[Stored data entries]
[Start of Attachment]
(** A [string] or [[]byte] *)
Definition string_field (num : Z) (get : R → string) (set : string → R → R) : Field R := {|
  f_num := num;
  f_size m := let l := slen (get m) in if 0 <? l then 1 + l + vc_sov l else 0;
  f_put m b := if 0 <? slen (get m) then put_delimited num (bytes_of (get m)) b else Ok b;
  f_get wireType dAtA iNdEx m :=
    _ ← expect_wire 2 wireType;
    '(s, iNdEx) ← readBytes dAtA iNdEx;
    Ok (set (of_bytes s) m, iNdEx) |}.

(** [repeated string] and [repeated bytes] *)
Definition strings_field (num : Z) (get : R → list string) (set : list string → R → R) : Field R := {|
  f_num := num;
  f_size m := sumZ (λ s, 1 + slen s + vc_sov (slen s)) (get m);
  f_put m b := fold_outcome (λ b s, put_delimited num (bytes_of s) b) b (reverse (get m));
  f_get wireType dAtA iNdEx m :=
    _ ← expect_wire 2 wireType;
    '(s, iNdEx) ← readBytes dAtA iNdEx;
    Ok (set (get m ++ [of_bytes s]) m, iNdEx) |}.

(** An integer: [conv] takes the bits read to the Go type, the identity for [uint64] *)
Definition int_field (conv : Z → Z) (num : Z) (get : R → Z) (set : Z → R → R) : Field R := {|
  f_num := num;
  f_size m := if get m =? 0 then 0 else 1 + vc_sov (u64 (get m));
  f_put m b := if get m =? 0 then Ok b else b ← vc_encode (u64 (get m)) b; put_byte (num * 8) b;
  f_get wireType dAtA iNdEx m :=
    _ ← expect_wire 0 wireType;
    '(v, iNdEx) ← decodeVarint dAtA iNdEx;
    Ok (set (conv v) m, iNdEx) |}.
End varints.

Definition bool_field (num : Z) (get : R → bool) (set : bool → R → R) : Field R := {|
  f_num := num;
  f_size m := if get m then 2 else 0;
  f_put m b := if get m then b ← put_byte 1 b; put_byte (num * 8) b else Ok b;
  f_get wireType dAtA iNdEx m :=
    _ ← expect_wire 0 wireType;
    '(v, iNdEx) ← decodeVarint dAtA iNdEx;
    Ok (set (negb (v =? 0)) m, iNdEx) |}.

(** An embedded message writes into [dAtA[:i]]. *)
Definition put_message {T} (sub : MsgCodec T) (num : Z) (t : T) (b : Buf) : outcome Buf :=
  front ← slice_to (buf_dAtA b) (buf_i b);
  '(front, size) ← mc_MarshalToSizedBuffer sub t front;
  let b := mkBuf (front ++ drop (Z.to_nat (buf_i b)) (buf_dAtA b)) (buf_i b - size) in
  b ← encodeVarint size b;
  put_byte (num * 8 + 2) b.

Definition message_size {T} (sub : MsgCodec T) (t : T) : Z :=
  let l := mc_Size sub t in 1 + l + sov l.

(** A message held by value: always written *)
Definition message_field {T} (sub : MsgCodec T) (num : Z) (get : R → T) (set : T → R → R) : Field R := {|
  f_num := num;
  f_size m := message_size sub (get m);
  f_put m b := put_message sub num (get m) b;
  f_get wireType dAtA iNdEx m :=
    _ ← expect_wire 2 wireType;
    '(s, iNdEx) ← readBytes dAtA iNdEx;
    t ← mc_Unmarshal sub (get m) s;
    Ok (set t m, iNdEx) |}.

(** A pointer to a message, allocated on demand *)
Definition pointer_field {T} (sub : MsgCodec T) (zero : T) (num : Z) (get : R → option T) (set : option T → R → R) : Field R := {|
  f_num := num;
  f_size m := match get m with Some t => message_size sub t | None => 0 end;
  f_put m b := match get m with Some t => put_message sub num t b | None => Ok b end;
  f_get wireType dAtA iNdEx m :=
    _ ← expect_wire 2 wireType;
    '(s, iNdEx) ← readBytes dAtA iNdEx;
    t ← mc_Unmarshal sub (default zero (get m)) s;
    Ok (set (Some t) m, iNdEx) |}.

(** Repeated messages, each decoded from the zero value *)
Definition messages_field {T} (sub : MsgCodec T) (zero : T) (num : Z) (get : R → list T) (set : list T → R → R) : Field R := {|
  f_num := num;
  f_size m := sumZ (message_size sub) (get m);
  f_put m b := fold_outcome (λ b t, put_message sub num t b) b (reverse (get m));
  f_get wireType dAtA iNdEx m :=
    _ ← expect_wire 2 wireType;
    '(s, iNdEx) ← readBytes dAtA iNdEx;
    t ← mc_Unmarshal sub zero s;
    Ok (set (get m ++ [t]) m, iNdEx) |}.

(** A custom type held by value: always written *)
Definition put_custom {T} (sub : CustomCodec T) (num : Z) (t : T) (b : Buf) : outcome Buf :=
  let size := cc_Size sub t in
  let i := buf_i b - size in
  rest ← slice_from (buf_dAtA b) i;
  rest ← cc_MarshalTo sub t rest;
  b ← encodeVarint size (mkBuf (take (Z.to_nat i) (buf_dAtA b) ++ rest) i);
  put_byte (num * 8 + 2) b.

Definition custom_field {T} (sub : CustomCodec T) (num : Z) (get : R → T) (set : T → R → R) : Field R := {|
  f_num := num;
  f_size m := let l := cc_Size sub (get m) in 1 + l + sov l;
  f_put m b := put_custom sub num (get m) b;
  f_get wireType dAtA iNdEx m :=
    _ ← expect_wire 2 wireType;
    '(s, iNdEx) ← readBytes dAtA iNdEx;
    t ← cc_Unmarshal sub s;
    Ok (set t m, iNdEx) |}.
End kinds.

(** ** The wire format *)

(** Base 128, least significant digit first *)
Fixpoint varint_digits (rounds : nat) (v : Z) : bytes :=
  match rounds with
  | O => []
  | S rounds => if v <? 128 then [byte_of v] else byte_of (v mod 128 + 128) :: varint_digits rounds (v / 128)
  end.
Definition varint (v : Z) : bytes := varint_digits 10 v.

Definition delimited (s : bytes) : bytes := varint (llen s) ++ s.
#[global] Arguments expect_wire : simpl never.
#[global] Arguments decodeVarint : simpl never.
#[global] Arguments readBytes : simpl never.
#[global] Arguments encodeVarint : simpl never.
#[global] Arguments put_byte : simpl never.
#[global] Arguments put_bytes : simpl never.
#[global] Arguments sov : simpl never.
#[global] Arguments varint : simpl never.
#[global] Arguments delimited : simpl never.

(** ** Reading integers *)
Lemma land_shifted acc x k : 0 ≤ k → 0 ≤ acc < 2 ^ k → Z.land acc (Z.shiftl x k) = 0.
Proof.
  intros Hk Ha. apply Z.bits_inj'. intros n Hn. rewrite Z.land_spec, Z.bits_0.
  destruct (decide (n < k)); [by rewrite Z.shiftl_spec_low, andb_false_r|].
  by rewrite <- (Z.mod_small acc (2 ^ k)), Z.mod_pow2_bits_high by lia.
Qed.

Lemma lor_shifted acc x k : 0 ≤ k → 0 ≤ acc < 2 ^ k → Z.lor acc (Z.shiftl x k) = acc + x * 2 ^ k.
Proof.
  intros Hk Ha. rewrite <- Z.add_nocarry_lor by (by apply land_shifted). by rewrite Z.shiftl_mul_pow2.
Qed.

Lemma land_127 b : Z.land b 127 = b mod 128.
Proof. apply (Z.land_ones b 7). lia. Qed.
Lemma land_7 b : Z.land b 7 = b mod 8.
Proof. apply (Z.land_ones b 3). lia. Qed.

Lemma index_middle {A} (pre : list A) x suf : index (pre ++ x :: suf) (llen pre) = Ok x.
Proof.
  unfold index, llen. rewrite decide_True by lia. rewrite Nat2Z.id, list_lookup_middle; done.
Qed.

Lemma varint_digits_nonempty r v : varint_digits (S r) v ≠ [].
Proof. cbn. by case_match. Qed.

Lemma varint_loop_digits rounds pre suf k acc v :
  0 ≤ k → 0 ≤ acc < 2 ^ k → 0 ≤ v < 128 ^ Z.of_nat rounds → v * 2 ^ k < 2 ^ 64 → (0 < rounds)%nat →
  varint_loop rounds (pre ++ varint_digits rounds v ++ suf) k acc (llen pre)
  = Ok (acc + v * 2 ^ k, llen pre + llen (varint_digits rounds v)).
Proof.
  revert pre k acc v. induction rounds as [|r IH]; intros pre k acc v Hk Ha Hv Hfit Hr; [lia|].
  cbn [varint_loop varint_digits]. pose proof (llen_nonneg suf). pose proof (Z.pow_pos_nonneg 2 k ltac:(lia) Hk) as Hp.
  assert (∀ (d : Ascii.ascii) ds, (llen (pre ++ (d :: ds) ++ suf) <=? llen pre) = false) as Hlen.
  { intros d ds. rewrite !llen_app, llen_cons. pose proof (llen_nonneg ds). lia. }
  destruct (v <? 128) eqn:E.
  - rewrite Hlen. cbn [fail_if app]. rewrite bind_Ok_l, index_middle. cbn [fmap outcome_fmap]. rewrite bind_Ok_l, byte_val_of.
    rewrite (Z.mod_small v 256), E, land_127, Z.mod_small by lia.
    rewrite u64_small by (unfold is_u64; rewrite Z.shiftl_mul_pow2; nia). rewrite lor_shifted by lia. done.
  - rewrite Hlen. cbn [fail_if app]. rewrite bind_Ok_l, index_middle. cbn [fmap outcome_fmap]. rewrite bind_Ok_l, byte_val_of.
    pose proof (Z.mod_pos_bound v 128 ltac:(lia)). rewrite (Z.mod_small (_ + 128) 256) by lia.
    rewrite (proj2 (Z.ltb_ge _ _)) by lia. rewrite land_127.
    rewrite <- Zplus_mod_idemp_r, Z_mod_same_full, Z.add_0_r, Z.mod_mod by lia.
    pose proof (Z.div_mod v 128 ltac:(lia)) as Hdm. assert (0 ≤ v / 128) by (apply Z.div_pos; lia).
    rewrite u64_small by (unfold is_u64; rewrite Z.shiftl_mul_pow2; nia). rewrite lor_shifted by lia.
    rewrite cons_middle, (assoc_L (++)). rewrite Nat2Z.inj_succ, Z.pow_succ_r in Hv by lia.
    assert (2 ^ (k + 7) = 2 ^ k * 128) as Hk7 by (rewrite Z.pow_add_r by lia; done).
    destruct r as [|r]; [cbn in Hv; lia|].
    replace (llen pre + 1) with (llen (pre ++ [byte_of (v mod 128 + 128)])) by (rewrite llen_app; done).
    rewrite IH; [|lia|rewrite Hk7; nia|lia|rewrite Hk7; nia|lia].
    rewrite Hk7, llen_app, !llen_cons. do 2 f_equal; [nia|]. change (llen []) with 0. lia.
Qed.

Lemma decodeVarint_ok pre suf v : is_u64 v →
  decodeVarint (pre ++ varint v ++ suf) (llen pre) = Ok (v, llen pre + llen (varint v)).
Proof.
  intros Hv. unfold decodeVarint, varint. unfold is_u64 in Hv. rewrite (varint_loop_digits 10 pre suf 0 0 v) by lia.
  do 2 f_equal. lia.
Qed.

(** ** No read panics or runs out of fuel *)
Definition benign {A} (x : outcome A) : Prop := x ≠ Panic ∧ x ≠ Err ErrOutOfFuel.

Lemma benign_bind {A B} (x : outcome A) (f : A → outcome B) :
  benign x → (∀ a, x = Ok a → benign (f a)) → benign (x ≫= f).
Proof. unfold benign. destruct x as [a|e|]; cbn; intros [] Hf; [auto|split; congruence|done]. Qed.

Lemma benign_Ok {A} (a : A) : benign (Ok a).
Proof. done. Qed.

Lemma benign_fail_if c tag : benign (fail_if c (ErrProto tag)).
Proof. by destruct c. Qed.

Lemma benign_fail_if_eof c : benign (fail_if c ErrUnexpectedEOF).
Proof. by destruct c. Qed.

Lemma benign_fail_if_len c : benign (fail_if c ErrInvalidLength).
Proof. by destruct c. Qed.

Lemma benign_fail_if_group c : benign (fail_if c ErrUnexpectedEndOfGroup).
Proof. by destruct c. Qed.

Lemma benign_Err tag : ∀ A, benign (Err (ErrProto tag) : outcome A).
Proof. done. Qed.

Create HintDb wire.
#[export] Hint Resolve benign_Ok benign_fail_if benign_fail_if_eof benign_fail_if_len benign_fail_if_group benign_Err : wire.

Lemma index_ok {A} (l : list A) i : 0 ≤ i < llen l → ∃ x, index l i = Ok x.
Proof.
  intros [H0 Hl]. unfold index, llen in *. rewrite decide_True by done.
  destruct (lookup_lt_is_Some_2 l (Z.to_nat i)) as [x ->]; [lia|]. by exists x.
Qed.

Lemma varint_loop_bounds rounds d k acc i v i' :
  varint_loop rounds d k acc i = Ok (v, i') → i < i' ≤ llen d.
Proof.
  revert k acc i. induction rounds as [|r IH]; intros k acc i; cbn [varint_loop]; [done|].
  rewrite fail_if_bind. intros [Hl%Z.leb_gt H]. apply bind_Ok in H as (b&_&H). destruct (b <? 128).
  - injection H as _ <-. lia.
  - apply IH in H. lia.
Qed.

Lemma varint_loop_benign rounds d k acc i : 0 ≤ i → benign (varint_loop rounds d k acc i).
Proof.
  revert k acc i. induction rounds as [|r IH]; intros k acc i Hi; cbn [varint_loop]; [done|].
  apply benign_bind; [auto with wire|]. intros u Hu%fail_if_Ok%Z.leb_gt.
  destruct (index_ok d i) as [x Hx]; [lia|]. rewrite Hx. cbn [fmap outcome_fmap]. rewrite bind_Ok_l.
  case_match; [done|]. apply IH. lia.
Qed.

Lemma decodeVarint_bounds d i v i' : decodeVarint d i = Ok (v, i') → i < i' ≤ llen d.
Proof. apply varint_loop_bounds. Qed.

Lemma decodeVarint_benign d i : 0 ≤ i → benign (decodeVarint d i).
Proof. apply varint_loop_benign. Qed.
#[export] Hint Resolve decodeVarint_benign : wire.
[End of Attachment]
[What to produce] There is a line with "pre) = Ok x." and a line with "varint_loop rounds (pre" above. Copy exactly those two lines and all lines between them, with nothing else.

[Result of this task]
Lemma index_middle {A} (pre : list A) x suf : index (pre ++ x :: suf) (llen pre) = Ok x.
Proof.
  unfold index, llen. rewrite decide_True by lia. rewrite Nat2Z.id, list_lookup_middle; done.
Qed.

Lemma varint_digits_nonempty r v : varint_digits (S r) v ≠ [].
Proof. cbn. by case_match. Qed.

Lemma varint_loop_digits rounds pre suf k acc v :
  0 ≤ k → 0 ≤ acc < 2 ^ k → 0 ≤ v < 128 ^ Z.of_nat rounds → v * 2 ^ k < 2 ^ 64 → (0 < rounds)%nat →
  varint_loop rounds (pre ++ varint_digits rounds v ++ suf) k acc (llen pre)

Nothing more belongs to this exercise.